(Saved data entries)
========
(** * The Agent Core supervisor loop ([agent_core.py])

    A shallow embedding of [main] of [MCP-Agent/AgentCore/agent_core.py]:
    the start-up lines, the [while True] loop, its [try] body and its two
    [except] clauses.  The program talks to the outside through three
    library calls ([time.sleep], the logger and [print]); each call is
    answered by an environment, which lets it return or makes it raise.
    The interpreter also looks for pending signals when it jumps back to
    [while True:], outside the [try]: that check is a call of its own.  The
    world keeps a simulated clock and the history of the calls, from which
    the records this run adds to [agent_core.log] and the lines it prints
    are read back. *)

From Stdlib Require Import ZArith List String Bool Lia.
Import ListNotations.
Open Scope string_scope.
Open Scope list_scope.
Open Scope Z_scope.

(** ** Python exceptions *)

(** The places of the exception hierarchy that the two [except] clauses
    tell apart.  [BaseOnly] stands for the classes that derive from
    [BaseException] but not from [Exception] ([SystemExit],
    [GeneratorExit]).  [PyException] is an instance of a subclass of
    [Exception] with what [str(e)] gives and the traceback it carries;
    [Undescribable] is one whose [__str__] fails, so that [str(e)] raises
    [raised] (a [TypeError] when [__str__] returns something that is not a
    string). *)
Inductive exn : Type :=
| KeyboardInterrupt
| BaseOnly (cls : string)
| PyException (cls : string) (msg : string) (traceback : list string)
| Undescribable (cls : string) (raised : exn) (traceback : list string).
========
→ TASK GOAL: Taking the entries above, restate exactly those lines that fall between the line with "library calls ([time.sleep], the" and the line with "[while True:], outside", keeping both of those lines too.

→ REPLY:
    library calls ([time.sleep], the logger and [print]); each call is
    answered by an environment, which lets it return or makes it raise.
    The interpreter also looks for pending signals when it jumps back to
    [while True:], outside the [try]: that check is a call of its own.  The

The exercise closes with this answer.